The Java plugin isn’t dead immediately. Oracle will begin scaling down the Java browser plugin technology in Java Developer Kit 9(JDK9) and remove it completely from Oracle JDK and Java Runtime Environment(JRE) in a future Java SE release.
The technology company, Oracle, admitted that modern Web browsers like Google Chrome, Firefox and Microsoft Edge, don’t need the Plugin anymore to function.
Chrome disabled support in September for plug-ins that, like Java and Silverlight, use the old Netscape Plugin Application Programming Interface (NPAPI) standard. Mozilla has announced plans to remove support for plugins like Silverlight and Java in Firefox by the end of the year. Microsoft’s Edge browser doesn’t support plugins either. The Internet Explorer and Safari as the only alternatives browsers for people who really need Java applications in their browser.

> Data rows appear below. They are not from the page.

(** X2. After uploadFile(filePath, fileData) on a service that answers,
    fileExists(filePath) returns True, and readFile and
    streamFileContent with a chunk size of at least 1 yield the same
    chunks, whose concatenation is the uploaded bytes. *)
Theorem uploadFile_then_read (filePath : string) (fileData : FileData)
  (c : Z) (w : World) :
  1 ≤ c → serving w →
  let w' := (uploadFile filePath fileData w).2 in
  (fileExists filePath w').1 = Return true
  ∧ (readFile filePath c w').1
    = Return (chunks_of (body_bytes fileData) c)
  ∧ (streamFileContent filePath c w').1
    = Return (chunks_of (body_bytes fileData) c)
  ∧ concat (chunks_of (body_bytes fileData) c) = body_bytes fileData.
Proof.
  intros Hc Hs. cbv zeta.
  destruct (uploadFile_served filePath fileData w Hs)
    as (w' & -> & _ & [Hfaults _] & _ & _ & Hobj & _).
  cbn [snd]. split_and!.
  - rewrite fileExists_served, Hobj by done.
    by rewrite bool_decide_eq_true_2 by done.
  - by apply readFile_served.
  - by apply streamFileContent_served.
  - by apply chunks_of_concat.
Qed.

Lemma uploadFile_then_read_witness :
  1 ≤ 2 ∧ serving (demo_world ∅ [])
  ∧ (readFile "greeting.txt" 2
       (uploadFile "greeting.txt" (Bytes hello) (demo_world ∅ [])).2).1
    = Return (chunks_of hello 2).
Proof.
  assert (H1 : 1 ≤ 2) by lia.
  assert (H : serving (demo_world ∅ [])).
  { split; [reflexivity|]. exists ∅. apply lookup_singleton_eq. }
  split; [exact H1|]. split; [exact H|].
  apply (uploadFile_then_read "greeting.txt" (Bytes hello) 2
           (demo_world ∅ []) H1 H).
Defined.

(** X3. updateFile after uploadFile on the same key leaves the second body
    under the key and every other key as it was before both; on the same
    world updateFile and uploadFile leave the service in the same state. *)
Theorem updateFile_overwrites (filePath : string) (first second : FileData)
  (w : World) :
  serving w →
  let w1 := (uploadFile filePath first w).2 in
  let w2 := (updateFile filePath second w1).2 in
  object_at w2 filePath = Some (body_bytes second)
  ∧ (∀ Key, Key ≠ filePath → object_at w2 Key = object_at w Key)
  ∧ remote (updateFile filePath second w).2
    = remote (uploadFile filePath second w).2.
Proof.
  intros Hs. cbv zeta.
  destruct (uploadFile_served filePath first w Hs)
    as (w1 & -> & _ & Hs1 & _ & _ & _ & Hothers1).
  cbn [snd].
  destruct (updateFile_served filePath second w1 Hs1)
    as (w2 & -> & _ & _ & _ & _ & Hobj2 & Hothers2).
  cbn [snd]. split_and!; [done| |].
  - intros Key Hne. by rewrite Hothers2, Hothers1.
  - unfold updateFile, uploadFile. rewrite !bind_run. cbn [get_self].
    rewrite !try_run, !bind_run.
    by destruct (client_put_object _ _ _ w) as [[[]|[]] w'].
Qed.

Lemma updateFile_overwrites_witness :
  serving (demo_world ∅ [])
  ∧ object_at
      (updateFile "greeting.txt" (Bytes [])
         (uploadFile "greeting.txt" (Bytes hello) (demo_world ∅ [])).2).2
      "greeting.txt"
    = Some [].
Proof.
  assert (H : serving (demo_world ∅ [])).
  { split; [reflexivity|]. exists ∅. apply lookup_singleton_eq. }
  split; [exact H|].
  apply (updateFile_overwrites "greeting.txt" (Bytes hello) (Bytes [])
           (demo_world ∅ []) H).
Defined.

(** ** Listings and their pages *)

Lemma sorted_keys_elem {V} (m : gmap string V) (k : string) :
  k ∈ sorted_keys m ↔ is_Some (m !! k).
Proof.
  unfold sorted_keys. rewrite merge_sort_Permutation, list_elem_of_fmap.
  split.
  - intros [[k' v] [-> H%elem_of_map_to_list]]. by exists v.
  - intros [v H]. exists (k, v). split; [done|]. by apply elem_of_map_to_list.
Qed.

Lemma prefix_append (p x : string) : String.prefix p (p +:+ x) = true.
Proof.
  induction p as [|c p IH]; [by destruct x|].
  rewrite append_cons. cbn [String.prefix].
  by destruct (ascii_dec c c).
Qed.

Lemma classify_prefixed (prefix : string) (Delimiter : option string)
  (k : string) :
  String.prefix prefix k = true →
  String.prefix prefix (entry_name (classify prefix Delimiter k)) = true.
Proof.
  intros H. unfold classify. destruct Delimiter as [d|]; [|done].
  destruct (String.index 0 d _); [|done]. apply prefix_append.
Qed.

Lemma group_entries_elem (seen : option string) (es : list Entry) (e : Entry) :
  e ∈ group_entries seen es → e ∈ es.
Proof.
  revert seen. induction es as [|[k|p] es IH]; intros seen;
    cbn [group_entries]; [done| |].
  - rewrite !elem_of_cons. intros [->|H]; [by left|right; by eapply IH].
  - destruct (decide (seen = Some p)).
    + intros H. right. by eapply IH.
    + rewrite !elem_of_cons. intros [->|H]; [by left|right; by eapply IH].
Qed.

(** Every entry of a listing stands for a stored key that has the
    prefix, and its name has the prefix too. *)
Lemma listing_elem (objects : gmap string bytes) (prefix : string)
  (Delimiter : option string) (e : Entry) :
  e ∈ listing objects prefix Delimiter →
  ∃ k, is_Some (objects !! k) ∧ String.prefix prefix k = true
       ∧ e = classify prefix Delimiter k.
Proof.
  unfold listing. intros H%group_entries_elem.
  apply list_elem_of_fmap in H as (k & -> & H).
  apply list_elem_of_filter in H as [Hp Hk]. exists k.
  split_and!; [by apply sorted_keys_elem|done|done].
Qed.

Lemma cut_pages_concat (room : nat) (cur es : list Entry) :
  concat (cut_pages room cur es) = cur ++ es.
Proof.
  revert room cur. induction es as [|e es IH]; intros room cur;
    cbn [cut_pages].
  - cbn [concat]. by rewrite !app_nil_r.
  - destruct room.
    + cbn [concat]. by rewrite IH.
    + by rewrite IH, <- app_assoc.
Qed.

Lemma elem_of_concat {A} (x : A) (l : list A) (ls : list (list A)) :
  x ∈ l → l ∈ ls → x ∈ concat ls.
Proof.
  intros Hx. induction ls as [|l' ls IH]; [by intros ?%elem_of_nil|].
  cbn [concat]. rewrite elem_of_cons, elem_of_app.
  intros [<-|H]; [by left|right; by apply IH].
Qed.

Lemma pages_of_elem (objects : gmap string bytes) (prefix : string)
  (Delimiter : option string) (page : Page) :
  page ∈ pages_of objects prefix Delimiter →
  ∃ es, page = to_page es ∧ ∀ e, e ∈ es → e ∈ listing objects prefix Delimiter.
Proof.
  unfold pages_of. intros (es & -> & H)%list_elem_of_fmap. exists es.
  split; [done|]. intros e He.
  pose proof (cut_pages_concat MaxKeys [] (listing objects prefix Delimiter))
    as Hc. cbn [app] in Hc. rewrite <- Hc. by apply (elem_of_concat e es).
Qed.

Lemma nonempty_Some {A} (l l' : list A) : nonempty l = Some l' → l' = l.
Proof. destruct l; [done|]. by intros [= <-]. Qed.

(** The keys and the common prefixes of a page all start with the prefix
    of the listing, and the keys are stored. *)
Lemma page_Contents (objects : gmap string bytes) (prefix : string)
  (Delimiter : option string) (page : Page) (contents : list ObjectEntry) :
  page ∈ pages_of objects prefix Delimiter →
  Contents page = Some contents →
  Forall (λ object, String.prefix prefix (Key object) = true
                    ∧ is_Some (objects !! Key object)) contents.
Proof.
  intros (es & -> & Hes)%pages_of_elem H%nonempty_Some. subst contents.
  apply Forall_forall. intros object (e & He & Hobj)%list_elem_of_omap.
  destruct e as [k|p]; [|done]. injection Hobj as <-. cbn [Key].
  destruct (listing_elem _ _ _ _ (Hes _ He)) as (k' & Hk' & Hp & Hc).
  unfold classify in Hc. destruct Delimiter as [d|].
  - destruct (String.index 0 d _); [done|]. by injection Hc as ->.
  - by injection Hc as ->.
Qed.

Lemma page_CommonPrefixes (objects : gmap string bytes) (prefix : string)
  (Delimiter : option string) (page : Page) (prefixes : list CommonPrefix) :
  page ∈ pages_of objects prefix Delimiter →
  CommonPrefixes page = Some prefixes →
  Forall (λ p, String.prefix prefix (Prefix p) = true) prefixes.
Proof.
  intros (es & -> & Hes)%pages_of_elem H%nonempty_Some. subst prefixes.
  apply Forall_forall. intros cp (e & He & Hcp)%list_elem_of_omap.
  destruct e as [k|p]; [done|]. injection Hcp as <-. cbn [Prefix].
  destruct (listing_elem _ _ _ _ (Hes _ He)) as (k' & Hk' & Hp & Hc).
  change p with (entry_name (EPrefix p)). rewrite Hc.
  by apply classify_prefixed.
Qed.

(** A listing without delimiter has one key entry per stored key with
    the prefix. *)
Lemma listing_keys (objects : gmap string bytes) (prefix : string) :
  listing objects prefix None
  = EKey <$> filter (λ k, String.prefix prefix k = true) (sorted_keys objects).
Proof.
  unfold listing. generalize (filter (λ k, String.prefix prefix k = true)
                                (sorted_keys objects)).
  intros ks.
  replace (classify prefix None <$> ks) with (EKey <$> ks)
    by (by apply list_fmap_ext).
  generalize (@None string).
  induction ks as [|k ks IH]; intros seen; [done|].
  cbn [fmap list_fmap group_entries]. f_equal. apply IH.
Qed.

(** ** What an operation leaves alone *)

Section Keeps.
Variable T : string → bool.

Lemma keeps_refl (w : World) : keeps T w w.
Proof. done. Qed.

Lemma keeps_trans (w1 w2 w3 : World) :
  keeps T w1 w2 → keeps T w2 w3 → keeps T w1 w3.
Proof.
  intros [Hs1 H1] [Hs2 H2]. split; [by rewrite Hs2|].
  intros k Hk. by rewrite H2, H1.
Qed.

Lemma keeps_print (line : string) (w : World) : keeps T w (print line w).2.
Proof. done. Qed.

(** A request keeps the objects outside [T] when its service function
    does, in every bucket. *)
Lemma keeps_remote {A} (req : Request) (serve : Spaces → Reply A) :
  (∀ s a s' b k, serve s = inr (a, s') → T k = false →
     (objects ← buckets s' !! b; objects !! k)
     = (objects ← buckets s !! b; objects !! k)) →
  framed (keeps T) (remote_call req serve).
Proof.
  intros Hserve w.
  unfold remote_call. cbv zeta.
  destruct (faults (remote w)) as [|[e|] script].
  - destruct (serve (remote w)) as [e|[a s']] eqn:Hserved.
    + done.
    + split; [done|]. intros k Hk. unfold object_at. cbn [snd self remote].
      by rewrite (Hserve _ _ _ _ _ Hserved Hk).
  - done.
  - destruct (serve (set_faults script (remote w))) as [e|[a s']] eqn:Hserved.
    + done.
    + split; [done|]. intros k Hk. unfold object_at. cbn [snd self remote].
      by rewrite (Hserve _ _ _ _ _ Hserved Hk).
Qed.

Lemma keeps_reading {A} (req : Request) (serve : Spaces → Reply A) :
  (∀ s a s', serve s = inr (a, s') → buckets s' = buckets s) →
  framed (keeps T) (remote_call req serve).
Proof.
  intros H. apply keeps_remote. intros s a s' b k Hs _. by rewrite (H _ _ _ Hs).
Qed.

Lemma keeps_head_bucket (Bucket : string) :
  framed (keeps T) (client_head_bucket Bucket).
Proof.
  apply keeps_reading. intros s a s'. unfold serve_head_bucket.
  destruct (buckets s !! Bucket); [by intros [= _ <-]|done].
Qed.

Lemma keeps_list_buckets : framed (keeps T) client_list_buckets.
Proof. apply keeps_reading. by intros s a s' [= _ <-]. Qed.

Lemma keeps_head_object (Bucket Key : string) :
  framed (keeps T) (client_head_object Bucket Key).
Proof.
  apply keeps_reading. intros s a s'. unfold serve_head_object.
  destruct (buckets s !! Bucket) as [objects|]; [|done].
  destruct (objects !! Key); [by intros [= _ <-]|done].
Qed.

Lemma keeps_get_object (Bucket Key : string) :
  framed (keeps T) (client_get_object Bucket Key).
Proof.
  apply keeps_reading. intros s a s'. unfold serve_get_object, in_bucket.
  destruct (buckets s !! Bucket) as [objects|]; [|done].
  destruct (objects !! Key); [by intros [= _ <-]|done].
Qed.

“By late 2015, many browser vendors have either removed or announced timelines for the removal of standards based plugin support, eliminating the ability to embed Flash, Silverlight, Java and other plugin based technologies.” Oracle said in a blog post to users on Wednesday.
“With modern browser vendors working to restrict and reduce plugin support in their products, developers of applications that rely on the Java browser plugin need to consider alternative options such as migrating from Java Applets (which rely on a browser plugin) to the plugin-free Java Web Start technology.”
“Oracle plans to deprecate the Java browser plug-in” in the next release of its Java Development Kit, JDK 9, it said. The technology would be removed from future software releases, it added.
Java Development Kit, JDK 9, is scheduled to ship on September 22 this year.